Your instructions:
In the entries below, find every line with "assert" and copy it.

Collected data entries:
Lemma prefix_closed kw s r : forallb (fun x => IS_LETTER x) kw = true -> closed s -> s <> [] ->
  prefixb kw (s ++ r) = true -> (length kw < length s)%nat.
Proof.
  revert s. induction kw as [|k kw IH]; intros s Hk Hs Hn Hp; [destruct s; [easy|cbn; lia]|].
  destruct s as [|c s]; [easy|]. cbn in Hk, Hp |- *. apply andb_prop in Hk as [Hk1 Hk2]. apply andb_prop in Hp as [Hp1 Hp2].
  apply Ascii.eqb_eq in Hp1 as ->. destruct s as [|d s].
  - destruct Hs as [?|(s' & d & E & Hd)]; [easy|]. destruct s' as [|? [|]]; cbn in E; try discriminate. injection E as ->. congruence.
  - apply -> Nat.succ_lt_mono. apply IH; auto; try easy. now apply closed_tail in Hs.
Qed.

Lemma find_skip kw s r pos k : letters kw -> closed s -> forallb (fun x => negb (Ascii.eqb x "[")) s = true -> (k <= length s)%nat ->
  find_section kw (s ++ r) pos k = find_section kw r (pos + length s) 0.
Proof.
  intros [Hne Hkw]. revert pos k. induction s as [|c s IH]; intros pos k Hc Hs Hk.
  - cbn in Hk. assert (k = 0%nat) as -> by lia. cbn [app length]. f_equal. lia.
  - cbn [forallb] in Hs. apply andb_prop in Hs as [_ Hs']. pose proof (closed_tail _ _ Hc) as Hc'.
    assert (G : forall k, (k <= length s)%nat -> find_section kw (s ++ r) (S pos) k = find_section kw r (pos + length (c :: s)) 0)
      by (intros k' Hk'; rewrite IH by auto; f_equal; cbn; lia).
    cbn [app find_section]. destruct k as [|k]; [|apply G; cbn in Hk; lia].
    destruct (prefixb kw (c :: s ++ r)) eqn:E; [|apply G; lia].
    assert (L : (length kw < length (c :: s))%nat) by (apply (prefix_closed kw (c :: s) r); auto; easy).
    assert (N : next_is "[" (drop (length kw) (c :: s ++ r)) = false).
    { destruct kw as [|x kw]; [easy|]. cbn in L |- *. rewrite drop_app_le by lia.
      destruct (drop (length kw) s) as [|d t] eqn:D; [apply (f_equal length) in D; rewrite length_drop in D; cbn in D; lia|].
      cbn. rewrite forallb_forall in Hs'. apply negb_true_iff. apply Hs'. rewrite <- (firstn_skipn (length kw) s). apply in_or_app. right.
      rewrite D. now left. }
    rewrite N. apply G. cbn in L. lia.
Qed.
Lemma parse_span us v : us <> [] -> Forall (fun i => spread_ok i = true) us -> len (items (map spread_text us)) < MAXLINELEN ->
  parseSpan (items (map spread_text us)) v = Ok (PARSE_OK, add_option PR_SPAN (fold_left spread_val us v)).
Proof.
  intros Hne Hi Hl. unfold parseSpan.
  assert (Hh : Forall headed (map spread_text us)) by (apply Forall_map, Forall_true; intros i; apply spread_headed).
  pose proof (length_headed _ Hh) as L. rewrite length_map in L. destruct us as [|i us]; [easy|]. inversion_clear Hh as [|? ? Hhi _]. cbn [map] in *.
  rewrite headed_not_blank by exact Hhi. apply (span_items (i :: us) Hi); [now right|exact Hl|lia].
Qed.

Answer to the problem:
  - cbn in Hk. assert (k = 0%nat) as -> by lia. cbn [app length]. f_equal. lia.
    assert (G : forall k, (k <= length s)%nat -> find_section kw (s ++ r) (S pos) k = find_section kw r (pos + length (c :: s)) 0)
    assert (L : (length kw < length (c :: s))%nat) by (apply (prefix_closed kw (c :: s) r); auto; easy).
    assert (N : next_is "[" (drop (length kw) (c :: s ++ r)) = false).
  assert (Hh : Forall headed (map spread_text us)) by (apply Forall_map, Forall_true; intros i; apply spread_headed).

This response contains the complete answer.